Арабелла согласилась с этим, бросая такой умоляющий взгляд на мистера Бомариса, что он был вынужден занять место в ландо.
Уже внутри здания леди Бридлингтон, чьи амбиции одно время были сосредоточены на том, чтобы способствовать браку между Арабеллой и Несравненным, ухватилась за первую возможность оттащить Фредерика от молодой пары. Она высказала свое горячее желание увидеть последний образец искусства Томаса Лоуренса, отвлекла сына от минутного созерцания последнего президентского огромного холста и потащила его на поиски этого модного шедевра.
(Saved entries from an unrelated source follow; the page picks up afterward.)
(** * Expression Multiplexer firmware: a model of ExpMultiplexer.ino

    The sketch keeps its whole configuration in global variables, reads two
    ADC channels and two push buttons, drives four digital potentiometers
    over SPI and eight LEDs, and keeps ten bytes in EEPROM.  The globals
    and the peripherals the sketch touches are collected in one record
    that every function takes and returns.

    Integers are [Z]; a [byte] variable wraps modulo 256, a [word] modulo
    65536.  Arrays are lists read and written by index.  A digital level is
    a [bool], [true] for HIGH. *)

From Stdlib Require Import ZArith Bool List Lia.
From stdpp Require Import base list.
Import ListNotations.
Local Open Scope Z_scope.

(** ** Machine integers and arrays *)

Definition byte (z : Z) : Z := z mod 256.
Definition word (z : Z) : Z := z mod 65536.

(** Conversions among [bool] and [byte], as C++ performs them. *)
Definition bool_to_byte (b : bool) : Z := if b then 1 else 0.
Definition byte_to_bool (z : Z) : bool := negb (z =? 0).

(** [rd a i] is [a[i]], [wr a i v] is [a[i] = v].  Outside the array C++
    leaves both undefined; here a read gives the type's default and a write
    does nothing, and the access is recorded by [chk] below. *)
Definition rd {A} `{Inhabited A} (a : list A) (i : Z) : A := a !!! Z.to_nat i.
Definition wr {A} (a : list A) (i : Z) (v : A) : list A := <[Z.to_nat i := v]> a.

(** [a[i][j] = v] on an array of arrays. *)
Definition wr2 {A} (a : list (list A)) (i j : Z) (v : A) : list (list A) :=
  alter (fun row => wr row j v) (Z.to_nat i) a.

(** [for (byte i = 0; i < n; i++) body]. *)
Definition for_upto {St} (n : Z) (body : Z -> St -> St) (s : St) : St :=
  foldl (fun acc i => body i acc) s (seqZ 0 n).

(** ** Lookup table for the logarithmic taper *)

Definition LogPot : list Z :=
  [0; 0; 0; 0; 0; 0; 0; 0; 0;
   0; 0; 0; 1; 1; 1; 1; 1; 1; 1; 1; 2; 2; 2; 2; 2;
   2; 3; 3; 3; 3; 4; 4; 4; 4; 5; 5; 5; 5; 6; 6; 6;
   7; 7; 7; 8; 8; 8; 9; 9; 9; 10; 10; 11; 11; 11;
   12; 12; 13; 13; 14; 14; 15; 15; 16; 16; 17; 17;
   18; 18; 19; 19; 20; 20; 21; 21; 22; 23; 23; 24;
   24; 25; 26; 26; 27; 28; 28; 29; 30; 30; 31; 32;
   32; 33; 34; 35; 35; 36; 37; 38; 38; 39; 40; 41;
   42; 42; 43; 44; 45; 46; 47; 47; 48; 49; 50; 51;
   52; 53; 54; 55; 56; 56; 57; 58; 59; 60; 61; 62;
   63; 64; 65; 66; 67; 68; 69; 70; 71; 73; 74; 75;
   76; 77; 78; 79; 80; 81; 82; 84; 85; 86; 87; 88;
   89; 91; 92; 93; 94; 95; 97; 98; 99; 100; 102;
   103; 104; 105; 107; 108; 109; 111; 112; 113;
   115; 116; 117; 119; 120; 121; 123; 124; 126;
   127; 128; 130; 131; 133; 134; 136; 137; 139;
   140; 142; 143; 145; 146; 148; 149; 151; 152;
   154; 155; 157; 158; 160; 162; 163; 165; 166;
   168; 170; 171; 173; 175; 176; 178; 180; 181;
   183; 185; 186; 188; 190; 192; 193; 195; 197;
   199; 200; 202; 204; 206; 207; 209; 211; 213;
   215; 217; 218; 220; 222; 224; 226; 228; 230;
   232; 233; 235; 237; 239; 241; 243; 245; 247;
   249; 251; 253; 255].

(** ** Global variables and peripherals *)

Record State : Type := mkState {
  ExpVal : Z; (* Exp pedal input value (byte) *)
  SelVal : Z; (* selector wheel input value (byte) *)
  PatchModeState : list (list Z); (* taper of each channel, per patch *)
  PatchChnlState : list (list bool); (* on/off of each channel, per patch *)
  PatchActive : Z; (* index of the active patch, 255 when none *)
  ChnlState : list bool; (* normal mode: on/off of each channel *)
  ChnlMode : list Z; (* normal mode: taper of each channel *)
  SelIndex : Z; (* selected channel / patch / save slot *)
  TimerCount : Z; (* timer overflow counter *)
  SaveModeCounter : Z; (* 500 ms windows the select button was held *)
  NvmData : list Z; (* EEPROM image, 10 bytes *)
  Btn0Pressed : bool;
  Btn0Released : bool;
  Btn1Pressed : bool;
  Btn1Released : bool;
  SelValChng : bool;
  LastSelVal : Z;
  PatchMode : bool;
  SaveMode : bool;
  SvMdCntrActive : bool;
  ChnlLedState : list Z; (* Leds0..3: 0 off, 1 on, 2 slow blink, 3 fast blink *)
  ModeLedState : list Z; (* Leds4..7 *)
  Eeprom : list Z; (* cells 0..9 of the EEPROM *)
  LedPins : list bool; (* output pins Led0..Led7 *)
  PotLog : list (Z * Z); (* SPI wiper writes (PotID, Data), oldest first *)
  OutOfBounds : option Z (* ghost: last index used outside its array *)
}.

Definition set_ExpVal (v : Z) (s : State) : State :=
  mkState v (SelVal s) (PatchModeState s) (PatchChnlState s) (PatchActive s)
    (ChnlState s) (ChnlMode s) (SelIndex s) (TimerCount s) (SaveModeCounter s)
    (NvmData s) (Btn0Pressed s) (Btn0Released s) (Btn1Pressed s)
    (Btn1Released s) (SelValChng s) (LastSelVal s) (PatchMode s) (SaveMode s)
    (SvMdCntrActive s) (ChnlLedState s) (ModeLedState s) (Eeprom s)
    (LedPins s) (PotLog s) (OutOfBounds s).

Definition set_SelVal (v : Z) (s : State) : State :=
  mkState (ExpVal s) v (PatchModeState s) (PatchChnlState s) (PatchActive s)
    (ChnlState s) (ChnlMode s) (SelIndex s) (TimerCount s) (SaveModeCounter s)
    (NvmData s) (Btn0Pressed s) (Btn0Released s) (Btn1Pressed s)
    (Btn1Released s) (SelValChng s) (LastSelVal s) (PatchMode s) (SaveMode s)
    (SvMdCntrActive s) (ChnlLedState s) (ModeLedState s) (Eeprom s)
    (LedPins s) (PotLog s) (OutOfBounds s).

Definition set_PatchModeState (v : list (list Z)) (s : State) : State :=
  mkState (ExpVal s) (SelVal s) v (PatchChnlState s) (PatchActive s)
    (ChnlState s) (ChnlMode s) (SelIndex s) (TimerCount s) (SaveModeCounter s)
    (NvmData s) (Btn0Pressed s) (Btn0Released s) (Btn1Pressed s)
    (Btn1Released s) (SelValChng s) (LastSelVal s) (PatchMode s) (SaveMode s)
    (SvMdCntrActive s) (ChnlLedState s) (ModeLedState s) (Eeprom s)
    (LedPins s) (PotLog s) (OutOfBounds s).

Definition set_PatchChnlState (v : list (list bool)) (s : State) : State :=
  mkState (ExpVal s) (SelVal s) (PatchModeState s) v (PatchActive s)
    (ChnlState s) (ChnlMode s) (SelIndex s) (TimerCount s) (SaveModeCounter s)
    (NvmData s) (Btn0Pressed s) (Btn0Released s) (Btn1Pressed s)
    (Btn1Released s) (SelValChng s) (LastSelVal s) (PatchMode s) (SaveMode s)
    (SvMdCntrActive s) (ChnlLedState s) (ModeLedState s) (Eeprom s)
    (LedPins s) (PotLog s) (OutOfBounds s).

Definition set_PatchActive (v : Z) (s : State) : State :=
  mkState (ExpVal s) (SelVal s) (PatchModeState s) (PatchChnlState s) v
    (ChnlState s) (ChnlMode s) (SelIndex s) (TimerCount s) (SaveModeCounter s)
    (NvmData s) (Btn0Pressed s) (Btn0Released s) (Btn1Pressed s)
    (Btn1Released s) (SelValChng s) (LastSelVal s) (PatchMode s) (SaveMode s)
    (SvMdCntrActive s) (ChnlLedState s) (ModeLedState s) (Eeprom s)
    (LedPins s) (PotLog s) (OutOfBounds s).

Definition set_ChnlState (v : list bool) (s : State) : State :=
  mkState (ExpVal s) (SelVal s) (PatchModeState s) (PatchChnlState s)
    (PatchActive s) v (ChnlMode s) (SelIndex s) (TimerCount s)
    (SaveModeCounter s) (NvmData s) (Btn0Pressed s) (Btn0Released s)
    (Btn1Pressed s) (Btn1Released s) (SelValChng s) (LastSelVal s)
    (PatchMode s) (SaveMode s) (SvMdCntrActive s) (ChnlLedState s)
    (ModeLedState s) (Eeprom s) (LedPins s) (PotLog s) (OutOfBounds s).

Definition set_ChnlMode (v : list Z) (s : State) : State :=
  mkState (ExpVal s) (SelVal s) (PatchModeState s) (PatchChnlState s)
    (PatchActive s) (ChnlState s) v (SelIndex s) (TimerCount s)
    (SaveModeCounter s) (NvmData s) (Btn0Pressed s) (Btn0Released s)
    (Btn1Pressed s) (Btn1Released s) (SelValChng s) (LastSelVal s)
    (PatchMode s) (SaveMode s) (SvMdCntrActive s) (ChnlLedState s)
    (ModeLedState s) (Eeprom s) (LedPins s) (PotLog s) (OutOfBounds s).

Definition set_SelIndex (v : Z) (s : State) : State :=
  mkState (ExpVal s) (SelVal s) (PatchModeState s) (PatchChnlState s)
    (PatchActive s) (ChnlState s) (ChnlMode s) v (TimerCount s)
    (SaveModeCounter s) (NvmData s) (Btn0Pressed s) (Btn0Released s)
    (Btn1Pressed s) (Btn1Released s) (SelValChng s) (LastSelVal s)
    (PatchMode s) (SaveMode s) (SvMdCntrActive s) (ChnlLedState s)
    (ModeLedState s) (Eeprom s) (LedPins s) (PotLog s) (OutOfBounds s).

Definition set_TimerCount (v : Z) (s : State) : State :=
  mkState (ExpVal s) (SelVal s) (PatchModeState s) (PatchChnlState s)
    (PatchActive s) (ChnlState s) (ChnlMode s) (SelIndex s) v
    (SaveModeCounter s) (NvmData s) (Btn0Pressed s) (Btn0Released s)
    (Btn1Pressed s) (Btn1Released s) (SelValChng s) (LastSelVal s)
    (PatchMode s) (SaveMode s) (SvMdCntrActive s) (ChnlLedState s)
    (ModeLedState s) (Eeprom s) (LedPins s) (PotLog s) (OutOfBounds s).

Definition set_SaveModeCounter (v : Z) (s : State) : State :=
  mkState (ExpVal s) (SelVal s) (PatchModeState s) (PatchChnlState s)
    (PatchActive s) (ChnlState s) (ChnlMode s) (SelIndex s) (TimerCount s) v
    (NvmData s) (Btn0Pressed s) (Btn0Released s) (Btn1Pressed s)
    (Btn1Released s) (SelValChng s) (LastSelVal s) (PatchMode s) (SaveMode s)
    (SvMdCntrActive s) (ChnlLedState s) (ModeLedState s) (Eeprom s)
    (LedPins s) (PotLog s) (OutOfBounds s).

Definition set_NvmData (v : list Z) (s : State) : State :=
  mkState (ExpVal s) (SelVal s) (PatchModeState s) (PatchChnlState s)
    (PatchActive s) (ChnlState s) (ChnlMode s) (SelIndex s) (TimerCount s)
    (SaveModeCounter s) v (Btn0Pressed s) (Btn0Released s) (Btn1Pressed s)
    (Btn1Released s) (SelValChng s) (LastSelVal s) (PatchMode s) (SaveMode s)
    (SvMdCntrActive s) (ChnlLedState s) (ModeLedState s) (Eeprom s)
    (LedPins s) (PotLog s) (OutOfBounds s).

Definition set_Btn0Pressed (v : bool) (s : State) : State :=
  mkState (ExpVal s) (SelVal s) (PatchModeState s) (PatchChnlState s)
    (PatchActive s) (ChnlState s) (ChnlMode s) (SelIndex s) (TimerCount s)
    (SaveModeCounter s) (NvmData s) v (Btn0Released s) (Btn1Pressed s)
    (Btn1Released s) (SelValChng s) (LastSelVal s) (PatchMode s) (SaveMode s)
    (SvMdCntrActive s) (ChnlLedState s) (ModeLedState s) (Eeprom s)
    (LedPins s) (PotLog s) (OutOfBounds s).

Definition set_Btn0Released (v : bool) (s : State) : State :=
  mkState (ExpVal s) (SelVal s) (PatchModeState s) (PatchChnlState s)
    (PatchActive s) (ChnlState s) (ChnlMode s) (SelIndex s) (TimerCount s)
    (SaveModeCounter s) (NvmData s) (Btn0Pressed s) v (Btn1Pressed s)
    (Btn1Released s) (SelValChng s) (LastSelVal s) (PatchMode s) (SaveMode s)
    (SvMdCntrActive s) (ChnlLedState s) (ModeLedState s) (Eeprom s)
    (LedPins s) (PotLog s) (OutOfBounds s).

Definition set_Btn1Pressed (v : bool) (s : State) : State :=
  mkState (ExpVal s) (SelVal s) (PatchModeState s) (PatchChnlState s)
    (PatchActive s) (ChnlState s) (ChnlMode s) (SelIndex s) (TimerCount s)
    (SaveModeCounter s) (NvmData s) (Btn0Pressed s) (Btn0Released s) v
    (Btn1Released s) (SelValChng s) (LastSelVal s) (PatchMode s) (SaveMode s)
    (SvMdCntrActive s) (ChnlLedState s) (ModeLedState s) (Eeprom s)
    (LedPins s) (PotLog s) (OutOfBounds s).

Definition set_Btn1Released (v : bool) (s : State) : State :=
  mkState (ExpVal s) (SelVal s) (PatchModeState s) (PatchChnlState s)
    (PatchActive s) (ChnlState s) (ChnlMode s) (SelIndex s) (TimerCount s)
    (SaveModeCounter s) (NvmData s) (Btn0Pressed s) (Btn0Released s)
    (Btn1Pressed s) v (SelValChng s) (LastSelVal s) (PatchMode s) (SaveMode s)
    (SvMdCntrActive s) (ChnlLedState s) (ModeLedState s) (Eeprom s)
    (LedPins s) (PotLog s) (OutOfBounds s).

Definition set_SelValChng (v : bool) (s : State) : State :=
  mkState (ExpVal s) (SelVal s) (PatchModeState s) (PatchChnlState s)
    (PatchActive s) (ChnlState s) (ChnlMode s) (SelIndex s) (TimerCount s)
    (SaveModeCounter s) (NvmData s) (Btn0Pressed s) (Btn0Released s)
    (Btn1Pressed s) (Btn1Released s) v (LastSelVal s) (PatchMode s)
    (SaveMode s) (SvMdCntrActive s) (ChnlLedState s) (ModeLedState s)
    (Eeprom s) (LedPins s) (PotLog s) (OutOfBounds s).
– Чем я могу служить вам, мисс Тэллант? – тихо сказал мистер Бомарис.
– Вы… вы получили мое письмо? – запинаясь, спросила Арабелла, бросив краткий взгляд на его лицо.
– Этим утром. Я сразу же отправился на Парк-стрит и, понимая, что дело могло быть безотлагательным, последовал за вами в Блумсбери.
– Как вы добры… вы так добры! – произнесла Арабелла голосом, который не мог быть более жалобным, даже если бы ее собеседник оказался жестоким чудовищем.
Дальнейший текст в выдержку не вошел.